### EXERCISE
Write out, word for word, every line in the data below from the one containing "destruct (newWaypoints g) as [|w ws]." to the one containing "match mapRef (v_dom (pg_view p)) with", both of them included.

### EXERCISE DATA
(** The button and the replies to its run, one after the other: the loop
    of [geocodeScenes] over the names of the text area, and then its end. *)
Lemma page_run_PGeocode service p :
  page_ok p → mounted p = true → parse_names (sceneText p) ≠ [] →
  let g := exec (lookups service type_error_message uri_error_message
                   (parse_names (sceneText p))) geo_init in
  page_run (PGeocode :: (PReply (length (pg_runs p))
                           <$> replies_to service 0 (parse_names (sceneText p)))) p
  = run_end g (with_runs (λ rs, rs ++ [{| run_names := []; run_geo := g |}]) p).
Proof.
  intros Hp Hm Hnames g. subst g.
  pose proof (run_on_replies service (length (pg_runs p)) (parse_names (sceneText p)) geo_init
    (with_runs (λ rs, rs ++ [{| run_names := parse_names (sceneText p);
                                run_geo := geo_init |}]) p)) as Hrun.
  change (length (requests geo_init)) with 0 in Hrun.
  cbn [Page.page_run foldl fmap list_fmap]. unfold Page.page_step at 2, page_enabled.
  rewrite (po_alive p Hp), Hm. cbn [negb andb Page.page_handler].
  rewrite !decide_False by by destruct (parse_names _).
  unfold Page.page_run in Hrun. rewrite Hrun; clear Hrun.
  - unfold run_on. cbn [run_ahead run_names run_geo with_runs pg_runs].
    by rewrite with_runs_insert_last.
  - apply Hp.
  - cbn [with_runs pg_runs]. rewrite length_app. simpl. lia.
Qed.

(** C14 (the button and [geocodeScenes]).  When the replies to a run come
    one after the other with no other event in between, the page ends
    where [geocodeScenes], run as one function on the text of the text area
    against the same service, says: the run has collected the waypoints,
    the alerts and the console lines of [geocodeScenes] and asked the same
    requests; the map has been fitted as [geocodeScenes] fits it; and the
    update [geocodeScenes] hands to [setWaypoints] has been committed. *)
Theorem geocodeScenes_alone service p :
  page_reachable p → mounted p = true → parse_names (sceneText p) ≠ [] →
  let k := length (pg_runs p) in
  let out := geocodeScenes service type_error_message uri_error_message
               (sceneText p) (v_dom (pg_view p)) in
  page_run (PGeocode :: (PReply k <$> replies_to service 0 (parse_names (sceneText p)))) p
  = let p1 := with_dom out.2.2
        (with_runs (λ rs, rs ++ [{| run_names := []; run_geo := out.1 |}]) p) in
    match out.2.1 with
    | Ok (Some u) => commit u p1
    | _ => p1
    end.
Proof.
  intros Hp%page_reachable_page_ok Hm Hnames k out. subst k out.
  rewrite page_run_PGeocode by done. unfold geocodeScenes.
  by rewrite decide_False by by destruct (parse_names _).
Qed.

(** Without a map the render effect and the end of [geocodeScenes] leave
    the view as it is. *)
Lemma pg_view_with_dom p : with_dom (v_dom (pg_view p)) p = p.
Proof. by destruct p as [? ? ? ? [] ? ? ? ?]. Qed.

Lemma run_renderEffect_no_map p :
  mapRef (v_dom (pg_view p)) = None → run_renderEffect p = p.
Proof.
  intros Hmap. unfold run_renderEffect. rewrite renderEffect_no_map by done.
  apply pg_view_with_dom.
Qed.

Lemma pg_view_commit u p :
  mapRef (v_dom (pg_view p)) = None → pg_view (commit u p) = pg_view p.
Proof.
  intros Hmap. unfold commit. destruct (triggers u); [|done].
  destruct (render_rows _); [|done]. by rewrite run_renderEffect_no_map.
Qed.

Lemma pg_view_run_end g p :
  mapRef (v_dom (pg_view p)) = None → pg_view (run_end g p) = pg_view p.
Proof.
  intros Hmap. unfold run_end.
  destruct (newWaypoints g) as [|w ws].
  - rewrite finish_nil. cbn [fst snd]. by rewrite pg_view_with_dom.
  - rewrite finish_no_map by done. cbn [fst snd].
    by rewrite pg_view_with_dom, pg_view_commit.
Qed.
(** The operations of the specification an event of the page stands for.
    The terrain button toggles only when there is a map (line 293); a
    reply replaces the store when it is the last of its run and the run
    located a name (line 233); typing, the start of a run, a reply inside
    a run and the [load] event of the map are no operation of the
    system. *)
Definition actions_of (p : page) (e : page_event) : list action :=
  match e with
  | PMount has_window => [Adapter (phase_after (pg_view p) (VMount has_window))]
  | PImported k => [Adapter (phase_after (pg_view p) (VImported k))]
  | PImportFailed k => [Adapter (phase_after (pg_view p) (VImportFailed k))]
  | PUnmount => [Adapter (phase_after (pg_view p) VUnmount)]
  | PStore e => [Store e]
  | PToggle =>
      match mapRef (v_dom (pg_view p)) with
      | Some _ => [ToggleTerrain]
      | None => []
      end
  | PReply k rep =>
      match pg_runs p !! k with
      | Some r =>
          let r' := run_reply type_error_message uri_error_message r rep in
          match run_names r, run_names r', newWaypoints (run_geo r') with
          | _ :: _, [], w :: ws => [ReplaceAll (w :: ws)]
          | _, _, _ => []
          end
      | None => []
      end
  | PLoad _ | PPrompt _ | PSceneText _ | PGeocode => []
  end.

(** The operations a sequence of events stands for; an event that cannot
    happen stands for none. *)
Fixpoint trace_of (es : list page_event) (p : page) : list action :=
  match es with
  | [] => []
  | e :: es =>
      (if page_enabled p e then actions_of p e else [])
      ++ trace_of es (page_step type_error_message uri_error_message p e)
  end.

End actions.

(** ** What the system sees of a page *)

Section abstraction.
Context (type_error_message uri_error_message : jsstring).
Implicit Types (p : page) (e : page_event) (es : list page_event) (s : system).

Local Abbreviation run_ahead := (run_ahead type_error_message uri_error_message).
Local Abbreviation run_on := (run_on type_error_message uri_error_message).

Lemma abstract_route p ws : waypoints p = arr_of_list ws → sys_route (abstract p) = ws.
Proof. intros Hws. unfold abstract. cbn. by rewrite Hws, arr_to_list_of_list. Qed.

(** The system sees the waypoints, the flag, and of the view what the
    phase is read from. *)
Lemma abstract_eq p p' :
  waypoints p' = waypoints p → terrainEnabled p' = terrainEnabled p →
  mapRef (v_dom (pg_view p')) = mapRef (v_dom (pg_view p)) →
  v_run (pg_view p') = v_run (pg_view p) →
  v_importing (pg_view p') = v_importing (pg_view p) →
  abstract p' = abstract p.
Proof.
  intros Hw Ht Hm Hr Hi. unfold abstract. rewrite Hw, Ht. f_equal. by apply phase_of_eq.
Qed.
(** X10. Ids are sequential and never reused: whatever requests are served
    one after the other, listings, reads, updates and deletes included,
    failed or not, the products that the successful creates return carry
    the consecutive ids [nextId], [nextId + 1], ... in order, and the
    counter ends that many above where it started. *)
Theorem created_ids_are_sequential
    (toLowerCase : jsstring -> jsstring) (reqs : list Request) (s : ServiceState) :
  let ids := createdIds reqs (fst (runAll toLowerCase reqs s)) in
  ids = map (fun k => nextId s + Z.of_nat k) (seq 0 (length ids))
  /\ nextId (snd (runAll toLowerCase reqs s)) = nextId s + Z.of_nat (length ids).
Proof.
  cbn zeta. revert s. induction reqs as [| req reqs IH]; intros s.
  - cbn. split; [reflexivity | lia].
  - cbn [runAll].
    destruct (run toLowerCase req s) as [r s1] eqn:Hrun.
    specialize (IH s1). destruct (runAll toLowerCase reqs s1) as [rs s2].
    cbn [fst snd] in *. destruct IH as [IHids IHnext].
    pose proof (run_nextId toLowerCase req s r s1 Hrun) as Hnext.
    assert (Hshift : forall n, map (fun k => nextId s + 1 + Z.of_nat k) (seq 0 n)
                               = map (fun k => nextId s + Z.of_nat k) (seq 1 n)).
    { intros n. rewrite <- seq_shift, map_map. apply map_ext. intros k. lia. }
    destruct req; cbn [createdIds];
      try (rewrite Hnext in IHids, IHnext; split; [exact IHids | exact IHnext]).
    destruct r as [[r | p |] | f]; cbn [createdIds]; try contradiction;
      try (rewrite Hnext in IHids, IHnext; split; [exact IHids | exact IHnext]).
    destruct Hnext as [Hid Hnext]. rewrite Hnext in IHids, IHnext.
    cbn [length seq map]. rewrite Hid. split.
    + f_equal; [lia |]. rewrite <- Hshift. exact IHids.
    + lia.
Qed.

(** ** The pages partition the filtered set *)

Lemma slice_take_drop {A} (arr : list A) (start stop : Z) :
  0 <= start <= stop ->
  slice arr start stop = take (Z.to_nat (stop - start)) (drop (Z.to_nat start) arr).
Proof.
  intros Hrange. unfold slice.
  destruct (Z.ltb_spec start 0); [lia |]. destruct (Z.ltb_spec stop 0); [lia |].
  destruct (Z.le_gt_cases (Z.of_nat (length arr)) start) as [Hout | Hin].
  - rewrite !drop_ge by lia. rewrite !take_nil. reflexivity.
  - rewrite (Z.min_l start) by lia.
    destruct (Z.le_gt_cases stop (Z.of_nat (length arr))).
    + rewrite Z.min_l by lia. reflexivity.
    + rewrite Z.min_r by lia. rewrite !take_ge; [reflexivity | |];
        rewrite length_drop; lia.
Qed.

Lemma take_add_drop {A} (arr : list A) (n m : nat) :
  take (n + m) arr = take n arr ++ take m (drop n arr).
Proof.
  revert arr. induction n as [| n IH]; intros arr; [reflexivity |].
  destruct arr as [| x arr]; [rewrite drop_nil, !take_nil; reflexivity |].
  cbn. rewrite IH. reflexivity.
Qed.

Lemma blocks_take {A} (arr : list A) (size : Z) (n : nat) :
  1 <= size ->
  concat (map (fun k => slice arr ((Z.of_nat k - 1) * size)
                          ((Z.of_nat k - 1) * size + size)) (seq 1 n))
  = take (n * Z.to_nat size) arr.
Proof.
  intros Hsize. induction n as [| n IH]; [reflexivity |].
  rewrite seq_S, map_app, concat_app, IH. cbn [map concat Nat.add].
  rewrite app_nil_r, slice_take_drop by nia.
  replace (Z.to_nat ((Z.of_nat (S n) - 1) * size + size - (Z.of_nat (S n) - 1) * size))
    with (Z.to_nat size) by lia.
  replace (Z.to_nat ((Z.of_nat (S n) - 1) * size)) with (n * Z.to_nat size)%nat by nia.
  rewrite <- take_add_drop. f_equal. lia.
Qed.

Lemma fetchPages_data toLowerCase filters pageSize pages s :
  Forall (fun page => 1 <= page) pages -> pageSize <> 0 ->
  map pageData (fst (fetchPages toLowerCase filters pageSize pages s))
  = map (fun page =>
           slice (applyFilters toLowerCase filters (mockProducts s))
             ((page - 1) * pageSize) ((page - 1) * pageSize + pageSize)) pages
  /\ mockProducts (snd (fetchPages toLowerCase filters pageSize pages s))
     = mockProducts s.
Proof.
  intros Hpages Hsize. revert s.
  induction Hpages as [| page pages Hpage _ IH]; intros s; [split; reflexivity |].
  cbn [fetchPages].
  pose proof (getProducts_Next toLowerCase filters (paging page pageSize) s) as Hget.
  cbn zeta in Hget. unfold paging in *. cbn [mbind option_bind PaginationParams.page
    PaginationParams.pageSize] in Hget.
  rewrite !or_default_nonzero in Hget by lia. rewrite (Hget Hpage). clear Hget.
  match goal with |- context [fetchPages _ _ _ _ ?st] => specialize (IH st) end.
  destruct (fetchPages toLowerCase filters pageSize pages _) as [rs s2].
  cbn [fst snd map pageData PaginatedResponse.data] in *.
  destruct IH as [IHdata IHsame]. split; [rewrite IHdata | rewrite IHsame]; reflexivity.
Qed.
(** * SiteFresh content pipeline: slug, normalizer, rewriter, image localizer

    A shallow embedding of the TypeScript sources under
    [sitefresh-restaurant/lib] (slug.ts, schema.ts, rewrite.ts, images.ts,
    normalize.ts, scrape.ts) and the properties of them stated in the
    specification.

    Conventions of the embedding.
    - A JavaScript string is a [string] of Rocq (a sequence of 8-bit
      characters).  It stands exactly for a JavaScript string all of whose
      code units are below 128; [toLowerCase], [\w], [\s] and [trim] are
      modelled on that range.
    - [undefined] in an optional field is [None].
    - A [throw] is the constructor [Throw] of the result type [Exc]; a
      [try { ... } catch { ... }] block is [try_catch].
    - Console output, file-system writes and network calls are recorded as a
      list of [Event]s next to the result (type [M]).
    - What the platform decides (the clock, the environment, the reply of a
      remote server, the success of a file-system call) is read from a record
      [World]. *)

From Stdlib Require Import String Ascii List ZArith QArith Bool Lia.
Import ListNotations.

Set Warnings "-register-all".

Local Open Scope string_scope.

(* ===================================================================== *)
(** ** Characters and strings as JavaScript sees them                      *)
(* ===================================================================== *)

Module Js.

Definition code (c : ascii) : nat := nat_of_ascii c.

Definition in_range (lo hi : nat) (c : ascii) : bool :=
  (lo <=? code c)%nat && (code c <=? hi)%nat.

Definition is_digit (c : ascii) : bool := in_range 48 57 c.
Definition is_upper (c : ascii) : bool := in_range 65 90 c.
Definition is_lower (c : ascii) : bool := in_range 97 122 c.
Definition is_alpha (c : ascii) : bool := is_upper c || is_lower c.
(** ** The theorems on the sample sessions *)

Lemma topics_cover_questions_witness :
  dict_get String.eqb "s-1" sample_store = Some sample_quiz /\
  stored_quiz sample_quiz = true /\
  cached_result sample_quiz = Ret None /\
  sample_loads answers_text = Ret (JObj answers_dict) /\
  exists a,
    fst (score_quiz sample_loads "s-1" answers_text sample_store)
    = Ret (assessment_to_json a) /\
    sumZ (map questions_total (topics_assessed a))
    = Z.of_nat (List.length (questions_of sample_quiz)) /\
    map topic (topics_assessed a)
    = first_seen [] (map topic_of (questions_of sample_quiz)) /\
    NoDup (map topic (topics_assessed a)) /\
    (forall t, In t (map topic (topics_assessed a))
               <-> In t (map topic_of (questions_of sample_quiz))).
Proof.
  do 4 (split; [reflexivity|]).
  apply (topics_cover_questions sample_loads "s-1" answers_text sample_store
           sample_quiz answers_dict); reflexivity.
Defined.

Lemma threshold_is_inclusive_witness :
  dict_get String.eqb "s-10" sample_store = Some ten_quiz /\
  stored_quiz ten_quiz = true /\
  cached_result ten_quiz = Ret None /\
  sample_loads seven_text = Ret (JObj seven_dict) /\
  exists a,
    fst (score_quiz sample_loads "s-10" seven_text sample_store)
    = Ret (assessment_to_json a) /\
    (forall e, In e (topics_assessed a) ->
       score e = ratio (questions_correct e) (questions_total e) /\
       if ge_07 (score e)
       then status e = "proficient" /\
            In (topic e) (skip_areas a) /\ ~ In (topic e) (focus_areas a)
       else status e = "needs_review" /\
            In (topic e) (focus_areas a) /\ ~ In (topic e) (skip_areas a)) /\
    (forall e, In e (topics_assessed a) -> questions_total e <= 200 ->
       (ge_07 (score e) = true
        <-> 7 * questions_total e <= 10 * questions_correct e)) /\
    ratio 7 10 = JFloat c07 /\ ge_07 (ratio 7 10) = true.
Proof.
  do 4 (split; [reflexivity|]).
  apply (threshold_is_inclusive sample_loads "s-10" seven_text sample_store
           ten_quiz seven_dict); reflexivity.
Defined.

### WORKED SOLUTION
  destruct (newWaypoints g) as [|w ws].
  - rewrite finish_nil. cbn [fst snd]. by rewrite pg_view_with_dom.
  - rewrite finish_no_map by done. cbn [fst snd].
    by rewrite pg_view_with_dom, pg_view_commit.
Qed.
(** The operations of the specification an event of the page stands for.
    The terrain button toggles only when there is a map (line 293); a
    reply replaces the store when it is the last of its run and the run
    located a name (line 233); typing, the start of a run, a reply inside
    a run and the [load] event of the map are no operation of the
    system. *)
Definition actions_of (p : page) (e : page_event) : list action :=
  match e with
  | PMount has_window => [Adapter (phase_after (pg_view p) (VMount has_window))]
  | PImported k => [Adapter (phase_after (pg_view p) (VImported k))]
  | PImportFailed k => [Adapter (phase_after (pg_view p) (VImportFailed k))]
  | PUnmount => [Adapter (phase_after (pg_view p) VUnmount)]
  | PStore e => [Store e]
  | PToggle =>
      match mapRef (v_dom (pg_view p)) with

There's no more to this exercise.